-- Opening Marker --

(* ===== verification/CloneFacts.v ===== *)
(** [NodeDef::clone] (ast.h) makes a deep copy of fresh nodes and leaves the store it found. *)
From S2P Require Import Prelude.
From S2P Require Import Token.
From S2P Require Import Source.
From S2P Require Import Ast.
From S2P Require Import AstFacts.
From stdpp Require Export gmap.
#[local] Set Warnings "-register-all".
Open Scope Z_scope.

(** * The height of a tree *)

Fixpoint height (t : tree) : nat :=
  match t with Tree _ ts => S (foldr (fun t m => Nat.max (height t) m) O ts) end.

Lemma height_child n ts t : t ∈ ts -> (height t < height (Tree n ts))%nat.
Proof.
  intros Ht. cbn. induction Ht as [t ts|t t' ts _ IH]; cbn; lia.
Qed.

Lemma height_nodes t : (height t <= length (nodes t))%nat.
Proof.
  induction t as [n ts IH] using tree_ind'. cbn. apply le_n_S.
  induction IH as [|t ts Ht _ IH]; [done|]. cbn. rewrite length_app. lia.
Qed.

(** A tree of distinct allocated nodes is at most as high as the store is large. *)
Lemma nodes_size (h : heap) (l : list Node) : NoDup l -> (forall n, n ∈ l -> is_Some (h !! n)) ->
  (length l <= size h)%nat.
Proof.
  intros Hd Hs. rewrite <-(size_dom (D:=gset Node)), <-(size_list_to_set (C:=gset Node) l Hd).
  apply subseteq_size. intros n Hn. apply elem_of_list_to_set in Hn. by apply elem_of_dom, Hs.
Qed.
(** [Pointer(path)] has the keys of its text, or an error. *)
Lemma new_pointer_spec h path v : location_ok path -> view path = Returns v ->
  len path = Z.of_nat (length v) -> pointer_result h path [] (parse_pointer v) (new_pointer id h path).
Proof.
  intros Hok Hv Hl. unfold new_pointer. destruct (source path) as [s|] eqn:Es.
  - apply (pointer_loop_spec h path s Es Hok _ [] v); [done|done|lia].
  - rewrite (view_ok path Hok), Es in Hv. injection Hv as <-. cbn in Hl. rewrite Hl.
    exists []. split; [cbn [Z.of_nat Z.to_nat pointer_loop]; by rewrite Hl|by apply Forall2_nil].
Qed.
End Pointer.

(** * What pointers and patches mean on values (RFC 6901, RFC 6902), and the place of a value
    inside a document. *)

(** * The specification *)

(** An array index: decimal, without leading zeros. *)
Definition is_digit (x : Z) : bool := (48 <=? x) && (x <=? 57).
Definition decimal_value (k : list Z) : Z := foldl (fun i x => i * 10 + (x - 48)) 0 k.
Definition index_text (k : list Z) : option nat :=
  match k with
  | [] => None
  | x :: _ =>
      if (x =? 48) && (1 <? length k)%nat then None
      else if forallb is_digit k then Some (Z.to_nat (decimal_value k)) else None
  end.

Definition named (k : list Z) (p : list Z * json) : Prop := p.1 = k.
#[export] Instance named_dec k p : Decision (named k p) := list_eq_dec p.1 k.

-- Closing Marker --

What to do:
Would you output every line of the listing exactly?

Exercise output:
(* ===== verification/CloneFacts.v ===== *)
(** [NodeDef::clone] (ast.h) makes a deep copy of fresh nodes and leaves the store it found. *)
From S2P Require Import Prelude.
From S2P Require Import Token.
From S2P Require Import Source.
From S2P Require Import Ast.
From S2P Require Import AstFacts.
From stdpp Require Export gmap.
#[local] Set Warnings "-register-all".
Open Scope Z_scope.

(** * The height of a tree *)

Fixpoint height (t : tree) : nat :=
  match t with Tree _ ts => S (foldr (fun t m => Nat.max (height t) m) O ts) end.

Lemma height_child n ts t : t ∈ ts -> (height t < height (Tree n ts))%nat.
Proof.
  intros Ht. cbn. induction Ht as [t ts|t t' ts _ IH]; cbn; lia.
Qed.

Lemma height_nodes t : (height t <= length (nodes t))%nat.
Proof.
  induction t as [n ts IH] using tree_ind'. cbn. apply le_n_S.
  induction IH as [|t ts Ht _ IH]; [done|]. cbn. rewrite length_app. lia.
Qed.

(** A tree of distinct allocated nodes is at most as high as the store is large. *)
Lemma nodes_size (h : heap) (l : list Node) : NoDup l -> (forall n, n ∈ l -> is_Some (h !! n)) ->
  (length l <= size h)%nat.
Proof.
  intros Hd Hs. rewrite <-(size_dom (D:=gset Node)), <-(size_list_to_set (C:=gset Node) l Hd).
  apply subseteq_size. intros n Hn. apply elem_of_list_to_set in Hn. by apply elem_of_dom, Hs.
Qed.
(** [Pointer(path)] has the keys of its text, or an error. *)
Lemma new_pointer_spec h path v : location_ok path -> view path = Returns v ->
  len path = Z.of_nat (length v) -> pointer_result h path [] (parse_pointer v) (new_pointer id h path).
Proof.
  intros Hok Hv Hl. unfold new_pointer. destruct (source path) as [s|] eqn:Es.
  - apply (pointer_loop_spec h path s Es Hok _ [] v); [done|done|lia].
  - rewrite (view_ok path Hok), Es in Hv. injection Hv as <-. cbn in Hl. rewrite Hl.
    exists []. split; [cbn [Z.of_nat Z.to_nat pointer_loop]; by rewrite Hl|by apply Forall2_nil].
Qed.
End Pointer.

(** * What pointers and patches mean on values (RFC 6901, RFC 6902), and the place of a value
    inside a document. *)

(** * The specification *)

(** An array index: decimal, without leading zeros. *)
Definition is_digit (x : Z) : bool := (48 <=? x) && (x <=? 57).
Definition decimal_value (k : list Z) : Z := foldl (fun i x => i * 10 + (x - 48)) 0 k.
Definition index_text (k : list Z) : option nat :=
  match k with
  | [] => None
  | x :: _ =>
      if (x =? 48) && (1 <? length k)%nat then None
      else if forallb is_digit k then Some (Z.to_nat (decimal_value k)) else None
  end.

Definition named (k : list Z) (p : list Z * json) : Prop := p.1 = k.
#[export] Instance named_dec k p : Decision (named k p) := list_eq_dec p.1 k.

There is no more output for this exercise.